У Дюкупа пересохло во рту, и говорил он уже не так гладко. Со своего места ему не видно было Лурса, но и на расстоянии чувствовал он его собранную в кулак волю и мефистофельскую ухмылку.
«Именно этой ночью, в четыре часа утра, подсудимый завязал отношения с мадемуазель Лурса, которая ухаживала за ним так же, как и за раненым…»
Они сделали буквально все, лишь бы избавить Лурса от позора. Умоляли не появляться в суде — не только ради него самого, но и ради всей семьи, ради его коллег адвокатов, ради всех тех, что в Мулэне считаются порядочными людьми!
А он предпочел выставить себя на всеобщее обозрение!.. Если бы они еще знали, чему он улыбнулся именно в эту минуту… Да тому, что, собираясь в суд нынче утром, он чуть было не поддался искушению и не сбрил бороду! Вот была бы комедия! Явился бы перед ними свежевыбритый, с аккуратно расчесанной шевелюрой, в крахмальном безукоризненном воротничке!
«Восемнадцатого октября, во время третьего допроса, обвиняемый сообщил нам, что через посредство своего приятеля Люска вошел в чужую ему среду и что его побудила к этому любовь к мадемуазель Лурса… Таким образом, пытаясь объяснить свое поведение той ночью, он уверяет, что, проснувшись и чувствуя себя еще больным, он пустился в длинное страстное объяснение…
Мадемуазель Лурса со своей стороны заявила нам:
— Ему было стыдно за все происшедшее и за испачканную одежду… Он умолял меня его простить. Он был очень взволнован… Признался, что хотел только одного — ближе познакомиться со мной…»
Дюкуп, так же как и свидетели, не имел права пользоваться написанным материалом. Поэтому он временами закрывал глаза, стараясь точно вспомнить заранее приготовленную фразу, какую-нибудь свою отметку, документ.
«Установлено, что в дальнейшем Маню бывал в доме так часто, как только позволяли обстоятельства. Я не беру на себя смелость утверждать, что он цинично воспользовался этим происшествием, которое послужило прекрасным извинением его частых визитов…
Однако…»
Неправда! Никогда Дюкупу не было восемнадцати лет, никогда он не знал, что такое любовь и наваждение, от которых спирает в груди! Да и сам Лурса тоже. Но Лурса все-таки удалось вдохнуть аромат чужих восемнадцати лет!
«Начиная с этого времени он приходит каждый вечер, вернее было бы сказать — каждую ночь, и иногда возвращается домой к матери не раньше трех часов утра… Он пробирался, как вор, через черный ход, выходящий в тупик…»
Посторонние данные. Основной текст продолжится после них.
(* ===== verification/BlockHash.v ===== *)
(** * vllm/v1/core/kv_cache_utils.py: prefix-cache block hashes

    The extra keys of a block, the hash chain over the full blocks of a request and
    the incremental hasher that a request calls when tokens are appended.  The
    hash function (SHA-256 over a serialisation, vllm/utils/hashing.py) is a
    parameter. *)

From stdpp Require Import base tactics option list gmap strings.
From Stdlib Require Import ZArith Lia.
From S2P Require Import Prelude KVCacheUtils Request.
Local Open Scope Z_scope.

(** ** Extra keys *)

(** An element of the [extra_keys] tuple: a string (LoRA name, multimodal
    identifier, cache salt) or the bytes of prompt embeddings. *)
Inductive extra_key := KStr (s : string) | KBytes (b : bytes).

Definition need_extra_keys (r : Request) : bool :=
  negb (bool_decide (mm_features r = [])) || bool_decide (is_Some (lora_request r))
  || bool_decide (is_Some (cache_salt r)).

(** The [while] loop of [_gen_mm_extra_hash_keys], over the features from
    [curr_mm_idx] on. *)
Fixpoint mm_loop (fs : list MultiModalFeatureSpec) (start_token_idx end_token_idx curr_mm_idx : Z)
    : list extra_key * Z :=
  match fs with
  | [] => ([], curr_mm_idx)
  | f :: fs' =>
      if mm_offset f <? end_token_idx then
        if mm_offset f + mm_length f <? start_token_idx
        then mm_loop fs' start_token_idx end_token_idx (curr_mm_idx + 1)
        else if mm_offset f + mm_length f <=? end_token_idx
        then let '(ks, c) := mm_loop fs' start_token_idx end_token_idx (curr_mm_idx + 1) in
             (KStr (identifier f) :: ks, c)
        else ([KStr (identifier f)], curr_mm_idx)
      else ([], curr_mm_idx)
  end.

Definition _gen_mm_extra_hash_keys (r : Request) (start_token_idx end_token_idx start_mm_idx : Z)
    : result (list extra_key * Z) :=
  match last (mm_features r) with
  | None => Ok ([], start_mm_idx)
  | Some last_pos =>
      if mm_offset last_pos + mm_length last_pos <? start_token_idx then Ok ([], start_mm_idx) else
      let n := Z.of_nat (length (mm_features r)) in
      if start_mm_idx <? 0 then
        if - start_mm_idx <=? n
        then Ok (mm_loop (drop (Z.to_nat (n + start_mm_idx)) (mm_features r)) start_token_idx end_token_idx
                   (n + start_mm_idx))
        else Raise AssertionError
      else Ok (mm_loop (drop (Z.to_nat start_mm_idx) (mm_features r)) start_token_idx end_token_idx start_mm_idx)
  end.

Definition _gen_lora_extra_hash_keys (r : Request) : list extra_key :=
  match lora_request r with None => [] | Some l => [KStr (lora_name l)] end.

(** [l[i:j]] for non-negative bounds *)
Definition slice {A} (l : list A) (i j : Z) : list A := take (Z.to_nat j - Z.to_nat i) (drop (Z.to_nat i) l).

Definition _gen_prompt_embeds_extra_hash_keys (r : Request) (start_token_idx end_token_idx : Z) : list extra_key :=
  match prompt_embeds r with
  | None => []
  | Some rows => [KBytes (concat (slice rows start_token_idx end_token_idx))]
  end.

(** [[request.cache_salt] if (start_token_idx == 0 and request.cache_salt) else []] *)
Definition cache_salt_keys (r : Request) (start_token_idx : Z) : list extra_key :=
  match cache_salt r with
  | Some s => if bool_decide (start_token_idx = 0) && negb (bool_decide (s = ""%string)) then [KStr s] else []
  | None => []
  end.

Definition generate_block_hash_extra_keys (r : Request) (start_token_idx end_token_idx start_mm_idx : Z)
    : result (option (list extra_key) * Z) :=
  match _gen_mm_extra_hash_keys r start_token_idx end_token_idx start_mm_idx with
  | Raise e => Raise e
  | Ok (mm_extra_keys, new_start_mm_idx) =>
      let extra_keys := _gen_lora_extra_hash_keys r ++ mm_extra_keys ++ cache_salt_keys r start_token_idx
                        ++ _gen_prompt_embeds_extra_hash_keys r start_token_idx end_token_idx in
      Ok (match extra_keys with [] => None | _ => Some extra_keys end, new_start_mm_idx)
  end.

(** ** Hashing *)

(** The values the hash function is applied to: the seed string, or the triple of
    a block. *)
Inductive hashable :=
  | HSeed (s : string)
  | HBlock (parent : bytes) (tokens : list Z) (extra : option (list extra_key)).

Section hashing.
Context (hash_function : hashable → bytes).

(** [init_none_hash]: [hash_seed] is PYTHONHASHSEED, [random] is [os.urandom(32)]. *)
Definition init_none_hash (hash_seed : option string) (random : bytes) : bytes :=
  match hash_seed with None => random | Some s => hash_function (HSeed s) end.

Context (NONE_HASH : bytes).

Definition hash_block_tokens (parent_block_hash : option bytes) (curr_block_token_ids : list Z)
    (extra_keys : option (list extra_key)) : bytes :=
  let parent := match parent_block_hash with None | Some [] => NONE_HASH | Some h => h end in
  hash_function (HBlock parent curr_block_token_ids extra_keys).

Context (block_size : Z).

(** The [while True] loop; it is left when the next block is not full. *)
Fixpoint hash_loop (fuel : nat) (r : Request) (start_token_idx curr_mm_idx : Z) (prev : option bytes)
    : result (list bytes) :=
  match fuel with
  | O => Raise OutOfFuel
  | S fuel' =>
      let end_token_idx := start_token_idx + block_size in
      if num_tokens r <? end_token_idx then Ok [] else
      match generate_block_hash_extra_keys r start_token_idx end_token_idx curr_mm_idx with
      | Raise e => Raise e
      | Ok (extra_keys, curr') =>
          let block_hash := hash_block_tokens prev (slice (all_token_ids r) start_token_idx end_token_idx) extra_keys in
          match hash_loop fuel' r end_token_idx curr' (Some block_hash) with
          | Ok hs => Ok (block_hash :: hs)
          | Raise e => Raise e
          end
      end
  end.

Definition request_block_hasher (r : Request) : result (list bytes) :=
  let start_token_idx := Z.of_nat (length (block_hashes r)) * block_size in
  if num_tokens r <? start_token_idx + block_size then Ok [] else
  let curr_mm_idx := if 0 <? start_token_idx then -1 else 0 in
  hash_loop (S (length (all_token_ids r))) r start_token_idx curr_mm_idx (last (block_hashes r)).

(** ** The reference: the hash chain over all full blocks *)

Definition blk_tokens (r : Request) (k : nat) : list Z :=
  slice (all_token_ids r) (Z.of_nat k * block_size) (Z.of_nat k * block_size + block_size).
Definition blk_extra (r : Request) (k : nat) : option (list extra_key) :=
  let s := Z.of_nat k * block_size in
  match _gen_lora_extra_hash_keys r ++ cache_salt_keys r s
        ++ _gen_prompt_embeds_extra_hash_keys r s (s + block_size) with
  | [] => None
  | ks => Some ks
  end.
Fixpoint chain_from (r : Request) (prev : option bytes) (k n : nat) : list bytes :=
  match n with
  | O => []
  | S n' => let h := hash_block_tokens prev (blk_tokens r k) (blk_extra r k) in
            h :: chain_from r (Some h) (S k) n'
  end.
Definition num_full (r : Request) : nat := Z.to_nat (num_tokens r / block_size).
(** The chain of a request without multimodal inputs. *)
Definition hash_chain (r : Request) : list bytes := chain_from r None 0 (num_full r).
End hashing.

Section hash_lemmas.
Context (H : hashable → bytes) (NONE : bytes) (bs : Z).
Context (Hbs : 0 < bs).

Abbreviation hloop := (hash_loop H NONE bs).
Abbreviation hchain := (chain_from H NONE bs).

Lemma generate_no_mm r k m : mm_features r = [] →
  generate_block_hash_extra_keys r (Z.of_nat k * bs) (Z.of_nat k * bs + bs) m = Ok (blk_extra bs r k, m).
Proof. intros E. unfold generate_block_hash_extra_keys, _gen_mm_extra_hash_keys, blk_extra. rewrite E. simpl. by destruct (_ ++ _). Qed.

Lemma hash_loop_ref r : mm_features r = [] → ∀ n k prev m fuel st,
  st = Z.of_nat k * bs → (k + n = num_full bs r)%nat → (n < fuel)%nat →
  hloop fuel r st m prev = Ok (hchain r prev k n).
Proof.
  intros Hmm n. assert (0 ≤ num_tokens r / bs) as Hdiv by (apply Z.div_pos; unfold num_tokens; lia).
  pose proof (Z.mul_div_le (num_tokens r) bs Hbs) as Hle. pose proof (Z.mul_succ_div_gt (num_tokens r) bs Hbs) as Hgt.
  induction n as [|n IH]; intros k prev m [|fuel] st -> Hk Hf; try lia; simpl; unfold num_full in Hk.
  - rewrite (proj2 (Z.ltb_lt _ _)); [done|]. nia.
  - rewrite (proj2 (Z.ltb_ge _ _)) by nia. rewrite generate_no_mm by done.
    by rewrite (IH (S k)) by (unfold num_full; lia).
Qed.

Lemma length_chain_from r n : ∀ prev k, length (hchain r prev k n) = n.
Proof. induction n; intros; simpl; auto. Qed.

Definition next_prev (prev : option bytes) (hs : list bytes) : option bytes :=
  match last hs with Some h => Some h | None => prev end.

Lemma chain_from_app r m : ∀ n prev k,
  hchain r prev k (n + m) = hchain r prev k n ++ hchain r (next_prev prev (hchain r prev k n)) (k + n) m.
Proof.
  induction n as [|n IH]; intros prev k; simpl; [by rewrite Nat.add_0_r|].
  f_equal. rewrite IH. f_equal. replace (S k + n)%nat with (k + S n)%nat by lia. f_equal.
  unfold next_prev. rewrite last_cons. by destruct (last _).
Qed.

Lemma chain_from_ext r r' n : ∀ prev k,
  (∀ j, (k ≤ j < k + n)%nat → blk_tokens bs r j = blk_tokens bs r' j ∧ blk_extra bs r j = blk_extra bs r' j) →
  hchain r prev k n = hchain r' prev k n.
Proof.
  induction n as [|n IH]; intros prev k Hj; simpl; [done|].
  destruct (Hj k) as [-> ->]; [lia|]. f_equal. apply IH. intros j ?. apply Hj. lia.
Qed.

Lemma slice_app_l {A} (l l' : list A) i j : 0 ≤ i → j ≤ Z.of_nat (length l) → slice (l ++ l') i j = slice l i j.
Proof.
  intros Hi Hj. unfold slice. destruct (decide (i ≤ Z.of_nat (length l))).
  - rewrite drop_app_le by lia. apply take_app_le. rewrite length_drop. lia.
  - by replace (Z.to_nat j - Z.to_nat i)%nat with 0%nat by lia.
Qed.

(** A request has been hashed up to date. *)
Definition hashed (r : Request) : Prop := block_hashes r = hash_chain H NONE bs r.

Lemma num_full_mono r r' : num_tokens r ≤ num_tokens r' → (num_full bs r ≤ num_full bs r')%nat.
Proof. intros. unfold num_full. apply Z2Nat.inj_le; try (apply Z.div_pos; unfold num_tokens in *; lia). by apply Z.div_le_mono. Qed.

Lemma num_full_bound r j : (j < num_full bs r)%nat → Z.of_nat j * bs + bs ≤ num_tokens r.
Proof.
  intros Hj. unfold num_full in Hj. pose proof (Z.mul_div_le (num_tokens r) bs Hbs). nia.
Qed.

(** The hasher returns what is missing from the chain. *)
Lemma hasher_completes r n : mm_features r = [] →
  block_hashes r = hchain r None 0 n → (n ≤ num_full bs r)%nat →
  request_block_hasher H NONE bs r =
    Ok (hchain r (next_prev None (hchain r None 0 n)) n (num_full bs r - n)).
Proof.
  intros Hmm Hh Hn. unfold request_block_hasher. rewrite Hh, length_chain_from.
  destruct (Z.ltb_spec (num_tokens r) (Z.of_nat n * bs + bs)) as [Hlt|Hge].
  - destruct (decide (n = num_full bs r)) as [->|]; [by rewrite Nat.sub_diag|].
    pose proof (num_full_bound r n). lia.
  - replace (last (hchain r None 0 n)) with (next_prev None (hchain r None 0 n))
      by (unfold next_prev; by destruct (last _)).
    apply hash_loop_ref; [done|done|lia|]. unfold num_full, num_tokens.
    assert (Z.of_nat (length (all_token_ids r)) / bs ≤ Z.of_nat (length (all_token_ids r)))
      by (apply Z.div_le_upper_bound; nia). lia.
Qed.

Lemma append_hashed r ts : mm_features r = [] → hashed r →
  ∃ r', append_output_token_ids (Some (request_block_hasher H NONE bs)) (inr ts) r = Ok r' ∧ hashed r' ∧
    all_token_ids r' = all_token_ids r ++ ts ∧ output_token_ids r' = output_token_ids r ++ ts.
Proof.
  intros Hmm Hh. unfold append_output_token_ids.
  set (r1 := set_tokens (output_token_ids r ++ ts) (all_token_ids r ++ ts) r).
  assert (num_tokens r ≤ num_tokens r1) as Hn by (unfold num_tokens, r1; simpl; rewrite length_app; lia).
  pose proof (num_full_mono _ _ Hn) as Hnf.
  assert (block_hashes r1 = hchain r1 None 0 (num_full bs r)) as Hh1.
  { change (block_hashes r1) with (block_hashes r). rewrite Hh. apply chain_from_ext. intros j Hj.
    pose proof (num_full_bound r j ltac:(lia)). split; [|done]. unfold blk_tokens, r1. simpl.
    symmetry. apply slice_app_l; [lia|done]. }
  rewrite (hasher_completes r1 (num_full bs r)) by done.
  set (X := block_hashes r1 ++ _). eexists. split; [done|]. split; [|done]. unfold hashed.
  assert (hash_chain H NONE bs (set_block_hashes X r1) = hchain r1 None 0 (num_full bs r1)) as ->
    by (by apply chain_from_ext).
  change (block_hashes (set_block_hashes X r1)) with X. unfold X. rewrite Hh1.
  replace (num_full bs r1) with (num_full bs r + (num_full bs r1 - num_full bs r))%nat at 2 by lia.
  by rewrite chain_from_app.
Qed.
End hash_lemmas.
Неправда! Вовсе не как вор!
Лурса минутами был так далек от этого судилища, что несколько раз совал руку в карман за сигаретами, готов был зажечь спичку.
«На мои вопросы о его отношениях с мадемуазель Лурса он цинично ответил:
— Я не намерен сообщать подробности моей личной жизни…
Однако он не отрицал, что воспользовался интимностью, которая неизбежно создалась в результате этой драмы, и что часто пробирался в спальню к молодой девушке».
Лурса предупреждали: «Вы сделаете задачу суда еще более трудной, чем она есть… Ваше присутствие наверняка вызовет скандал!»
И в самом деле, вся публика глядела на него, и он глядел на нее своими большими глазами, самодовольно усмехаясь в бороду.
— При малейшем нарушении порядка я прикажу очистить зал! — крикнул председатель, когда в зале поднялся шум и шепот любопытства.
А Дюкуп, у которого горело лицо и мерзли руки, продолжал: «Спустя двенадцать дней разразилась драма… Установить, чем были эти двенадцать дней для обычных посетителей дома, и являлось задачей следствия…»
Для Лурса все было много проще! Его печурка! Его бургундское! Книги, которые он наудачу снимал с полки, прочитывал три или пятьдесят страниц, стакан, куда он подливал вино, и этот добрый теплый дух, который, казалось, исходил от него самого, сливался с ним, его он вдыхал, засыпая.
«Переходя к вопросу об отношениях между обвиняемым и мадемуазель Лурса, бесполезно…»
Верно! Верно! Они были любовниками! Если уж говорить точно, стали ими на третий же день! И с тех пор пошло! Эмиль любил ее страстно, лихорадочно, с гордостью и даже с каким-то отчаянием. А Николь, надо полагать, покорило это неистовство чувств.
Они любили друг друга. Они способны были сжечь дотла весь город, если город восстанет против их любви.
Прочие, те, что способствовали их встречам, сами того не зная — все эти Эдмоны, Дайа, Детриво, Люска и сын генерального советника Груэн, — были лишь простыми статистами, стесняющими фигурантами.
Еще более стесняющими, чем Большой Луи, который имел в их глазах хотя бы то преимущество, что служил как бы алиби, извинением, поводом для частых визитов Эмиля…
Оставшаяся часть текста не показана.